The Weeknd has made history in London again after smashing the ticket sales record at Wembley Stadium.

The Canadian singer-songwriter (real name Abel Tesfaye) sold 87,000 tickets to his 18 August concert, according to Live Nation UK.

The show, supported by Kaytranada and Mike Dean, was the final European date on his ongoing After Hours ‘Til Dawn’ Tour.

It marks the second consecutive time the multi-Grammy-winning artist has broken a record in the UK capital.

“Abel continues to sell at an astounding level across Europe”

Just last month, the Weeknd set a new attendance record for London Stadium, after drawing 160,000 fans over two nights.

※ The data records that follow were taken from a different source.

(* ===== verification/Sqlite.v ===== *)
(** * [store/sqlite.go]: the snipe tables

    The database is the lists of rows of its tables, in rowid order.  A
    method is a sequence of SQL statements, each of which may fail (an I/O
    error, a cancelled context, a busy database) and then has no effect:
    a fault schedule says which.  [Begin]/[Commit] bracket a transaction,
    whose failure at any point restores the database. *)

From S2P Require Import Prelude GoTime GoFormat Types Status Slots Drop Json Hash Codec.
From S2P Require Export Sql.

(** ** Rows *)

Record SnipeRow := mkSnipeRow {
  sr_id : string;
  sr_intent_hash : string;
  sr_intent_json : intentJSON;
  sr_status : string;
  sr_scheduled_at : option string;
  sr_result_json : option resultJSON;
  sr_created_at : string;
  sr_updated_at : string
}.
Record EventRow := mkEventRow {
  er_snipe_id : string;
  er_type : string;
  er_at : string;
  er_fields_json : list flatAttr
}.
Record VenueRow := mkVenueRow { vr_provider : string; vr_ref : string; vr_name : string; vr_tz : string }.
Record ObservedRelease := mkObserved {
  ob_Venue : VenueRef;
  ob_LocalTime : WallTime;
  ob_DaysOffset : Z;
  ob_ObservedAt : Time
}.
Record ObservedRow := mkObservedRow {
  or_venue : VenueRef;
  or_local_time : string;
  or_days_offset : Z;
  or_observed_at : string
}.
Record DB := mkDB {
  db_snipes : list SnipeRow;
  db_events : list EventRow;
  db_venues : list VenueRow;
  db_observed : list ObservedRow
}.
Definition empty_db : DB := mkDB [] [] [] [].
Definition set_snipes (l : list SnipeRow) (db : DB) : DB :=
  mkDB l (db_events db) (db_venues db) (db_observed db).
Definition set_events (l : list EventRow) (db : DB) : DB :=
  mkDB (db_snipes db) l (db_venues db) (db_observed db).
Definition set_venues (l : list VenueRow) (db : DB) : DB :=
  mkDB (db_snipes db) (db_events db) l (db_observed db).
Definition set_observed (l : list ObservedRow) (db : DB) : DB :=
  mkDB (db_snipes db) (db_events db) (db_venues db) l.

Notation SQL := (SqlOf DB).

(** ** Columns *)

Definition formatTime (t : Time) : string :=
  if is_zero_time t then "" else fmt_rfc3339nano (t_ns t).
Definition parseTime (s : string) : res Time :=
  if is_empty s then Ok zero_time
  else match parse_rfc3339nano s with
       | Some t => Ok t
       | None => Err (ENew "parsing time")
       end.
Definition nullableTime (t : Time) : option string :=
  if is_zero_time t then None else Some (formatTime t).
Definition parseStatus (s : string) : res Status :=
  match find (λ st, str_eqb (status_String st) s) AllStatuses with
  | Some st => Ok st
  | None => Err (ENew ("unknown status " +:+ fmt_q s))
  end.

(** ** Loading: [forceStatus] *)

Definition statusPaths (target : Status) : list (list Status) :=
  match target with
  | StatusSubmitted => [[StatusSubmitted]]
  | StatusScheduled => [[StatusSubmitted; StatusScheduled]]
  | StatusDiscovering =>
      [[StatusSubmitted; StatusDiscovering]; [StatusSubmitted; StatusScheduled; StatusDiscovering]]
  | StatusAwaiting =>
      [[StatusSubmitted; StatusScheduled; StatusAwaiting];
       [StatusSubmitted; StatusDiscovering; StatusAwaiting]]
  | StatusFinding => [[StatusSubmitted; StatusScheduled; StatusAwaiting; StatusFinding]]
  | StatusBooking =>
      [[StatusSubmitted; StatusScheduled; StatusAwaiting; StatusFinding; StatusBooking]]
  | StatusBooked =>
      [[StatusSubmitted; StatusScheduled; StatusAwaiting; StatusFinding; StatusBooking; StatusBooked]]
  | StatusFailed => [[StatusSubmitted; StatusFailed]]
  | StatusCanceled => [[StatusSubmitted; StatusCanceled]]
  | StatusExpired => [[StatusSubmitted; StatusScheduled; StatusExpired]]
  end.

(** The path from the first occurrence of the current status on. *)
Fixpoint path_from (st : Status) (path : list Status) : list Status :=
  match path with
  | [] => []
  | p :: path' => if bool_decide (p = st) then path else path_from st path'
  end.
(** Walk it; the state keeps the steps taken when one is refused. *)
Fixpoint walk_path (s : SnipeState) (path : list Status) : bool * SnipeState :=
  match path with
  | [] => (true, s)
  | p :: path' =>
      if bool_decide (p = s_status s) then walk_path s path'
      else match Transition s p with
           | Ok s' => walk_path s' path'
           | Err _ => (false, s)
           end
  end.
Fixpoint try_paths (s : SnipeState) (target : Status) (paths : list (list Status)) : res SnipeState :=
  match paths with
  | [] => Err (ENew ("no transition path from " +:+ status_String (s_status s) +:+ " to "
                     +:+ status_String target))
  | path :: paths' =>
      match path_from (s_status s) path with
      | [] => try_paths s target paths'
      | rest =>
          let '(ok, s') := walk_path s rest in
          if ok && bool_decide (s_status s' = target) then Ok s' else try_paths s' target paths'
      end
  end.
Definition forceStatus (s : SnipeState) (target : Status) : res SnipeState :=
  if bool_decide (s_status s = target) then Ok s else try_paths s target (statusPaths target).

Definition with_times (upd sched : Time) (s : SnipeState) : SnipeState :=
  mkSnipeState (s_ID s) (s_Intent s) (s_status s) sched (s_Result s) (s_Events s)
    (s_CreatedAt s) upd.
Definition with_result (r : option Result) (s : SnipeState) : SnipeState :=
  mkSnipeState (s_ID s) (s_Intent s) (s_status s) (s_ScheduledAt s) r (s_Events s)
    (s_CreatedAt s) (s_UpdatedAt s).

Definition in_snipe {A} (id what : string) (m : res A) : res A :=
  match m with Ok a => Ok a | Err e => Err (wrap ("snipe " +:+ id +:+ what +:+ ": ") e) end.
(** [scanSnipeRow]: [None] is [sql.ErrNoRows]. *)
Definition scanSnipeRow (row : option SnipeRow) : res SnipeState :=
  match row with
  | None => Err (wrap "snipe: " Store.ErrNotFound)
  | Some row =>
      let id := sr_id row in
      intent ← match UnmarshalIntent (sr_intent_json row) with
               | Ok i => Ok i
               | Err e => Err (wrap ("decode intent for snipe " +:+ id +:+ ": ") e)
               end;
      status ← in_snipe id "" (parseStatus (sr_status row));
      createdT ← in_snipe id " created_at" (parseTime (sr_created_at row));
      updatedT ← in_snipe id " updated_at" (parseTime (sr_updated_at row));
      schedT ← match sr_scheduled_at row with
               | Some s => in_snipe id " scheduled_at" (parseTime s)
               | None => Ok zero_time
               end;
      let st := with_times updatedT schedT (NewSnipeState id intent createdT) in
      st ← match sr_result_json row with
           | Some j => r ← in_snipe id " result" (UnmarshalResult (Some j)); Ok (with_result r st)
           | None => Ok st
           end;
      in_snipe id (" status " +:+ status_String status) (forceStatus st status)
  end.

(** ** The snipe and event methods *)

Definition find_snipe (id : string) (db : DB) : option SnipeRow :=
  find (λ r, str_eqb (sr_id r) id) (db_snipes db).
Definition has_snipe (id : string) (db : DB) : bool :=
  match find_snipe id db with Some _ => true | None => false end.
Definition constraint_failed (msg : string) : error := ENew ("constraint failed: " +:+ msg).

Definition insert_snipe (row : SnipeRow) (db : DB) : res unit * DB :=
  if has_snipe (sr_id row) db then (Err (constraint_failed "UNIQUE: snipes.id"), db)
  else (Ok tt, set_snipes (db_snipes db ++ [row]) db).
(** [UPDATE snipes SET ... WHERE id=?]; [created_at] is not touched. *)
Definition update_row (new old : SnipeRow) : SnipeRow :=
  mkSnipeRow (sr_id old) (sr_intent_hash new) (sr_intent_json new) (sr_status new)
    (sr_scheduled_at new) (sr_result_json new) (sr_created_at old) (sr_updated_at new).
Definition update_snipe (row : SnipeRow) (db : DB) : res Z * DB :=
  let hit r := str_eqb (sr_id r) (sr_id row) in
  (Ok (Z.of_nat (length (filter hit (db_snipes db)))),
   set_snipes (map (λ r, if hit r then update_row row r else r) (db_snipes db)) db).
Definition insert_event (row : EventRow) (db : DB) : res unit * DB :=
  if has_snipe (er_snipe_id row) db then (Ok tt, set_events (db_events db ++ [row]) db)
  else (Err (constraint_failed "FOREIGN KEY"), db).

(** The row a snipe is written as; [CreateSnipe], [UpdateSnipe] and
    [TransitionSnipe] encode alike, [op] naming the caller in errors. *)
Definition encode_snipe (op : string) (s : SnipeState) : res SnipeRow :=
  ij ← match MarshalIntent (s_Intent s) with
       | Ok j => Ok j | Err e => Err (wrap (op +:+ " encode intent: ") e) end;
  rj ← match MarshalResult (s_Result s) with
       | Ok j => Ok j | Err e => Err (wrap (op +:+ " encode result: ") e) end;
  Ok (mkSnipeRow (s_ID s) (intent_Hash (s_Intent s)) ij (status_String (s_status s))
        (nullableTime (s_ScheduledAt s)) rj (formatTime (s_CreatedAt s)) (formatTime (s_UpdatedAt s))).
Definition event_row (id : string) (ev : Event) : EventRow :=
  mkEventRow id (e_Type ev) (formatTime (e_At ev)) (EncodeAttrs (e_Attrs ev)).
Definition not_found (what id : string) : error :=
  wrap (what +:+ " " +:+ id +:+ ": ") Store.ErrNotFound.

Definition CreateSnipe (s : SnipeState) : SQL unit :=
  row ← sql_of (encode_snipe "CreateSnipe" s);
  ctx_err "CreateSnipe insert: " (stmt (insert_snipe row)).
Definition GetSnipe (id : string) : SQL SnipeState :=
  query (λ db, scanSnipeRow (find_snipe id db)).
Definition UpdateSnipe (s : SnipeState) : SQL unit :=
  row ← sql_of (encode_snipe "UpdateSnipe" s);
  n ← ctx_err "UpdateSnipe: " (stmt (update_snipe row));
  if n =? 0 then sql_of (Err (not_found "UpdateSnipe" (s_ID s))) else mret tt.
Definition TransitionSnipe (s : SnipeState) (ev : Event) : SQL unit :=
  row ← sql_of (encode_snipe "TransitionSnipe" s);
  in_tx "TransitionSnipe begin: " "TransitionSnipe commit: "
    (n ← ctx_err "TransitionSnipe update: " (stmt (update_snipe row));
     if n =? 0 then sql_of (Err (not_found "TransitionSnipe" (s_ID s)))
     else ctx_err "TransitionSnipe append: " (stmt (insert_event (event_row (s_ID s) ev)))).
Definition AppendEvent (id : string) (ev : Event) : SQL unit :=
  ctx_err "AppendEvent: " (stmt (insert_event (event_row id ev))).

Definition scan_event (row : EventRow) : res Event :=
  at_ ← match parseTime (er_at row) with Ok t => Ok t | Err e => Err (wrap "event at: " e) end;
  Ok (mkEvent (er_type row) at_ (DecodeAttrs (er_fields_json row))).
Definition ListEventsBySnipe (id : string) : SQL (list Event) :=
  ctx_err "ListEventsBySnipe: "
    (query (λ db, Ok (filter (λ r, str_eqb (er_snipe_id r) id) (db_events db))))
  ≫= λ rows, sql_of (foldr (λ r acc, e ← scan_event r; l ← acc; Ok (e :: l)) (Ok []) rows).

(** [ORDER BY created_at ASC]: by the column's bytes, ties in rowid order. *)
Fixpoint insert_by {A} (key : A → string) (x : A) (l : list A) : list A :=
  match l with
  | [] => [x]
  | y :: l' => if String.leb (key x) (key y) then x :: l else y :: insert_by key x l'
  end.
Definition sort_by {A} (key : A → string) (l : list A) : list A := foldr (insert_by key) [] l.
Definition ListSnipesByStatus (st : Status) : SQL (list SnipeState) :=
  ctx_err "ListSnipesByStatus: "
    (query (λ db, Ok (sort_by sr_created_at
                        (filter (λ r, str_eqb (sr_status r) (status_String st)) (db_snipes db)))))
  ≫= λ rows, sql_of (foldr (λ r acc, s ← scanSnipeRow (Some r); l ← acc; Ok (s :: l)) (Ok []) rows).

“On the heels of an enormous, hugely successful US tour, Abel continues to sell at an astounding level across Europe,” CAA’s co-head of North American touring Darryl Eaton said. “We couldn’t be more proud to work with him and his team on this incredible tour.”

Last year’s North American leg of the global After Hours Til Dawn Tour grossed $148 million (€135m), with the stadium run now having grossed more than $350m to date worldwide.

The After Hours ‘Til Dawn’ Tour will visit Latin America this autumn with shows in Mexico City, Rio de Janeiro, Buenos Aires, among others stops.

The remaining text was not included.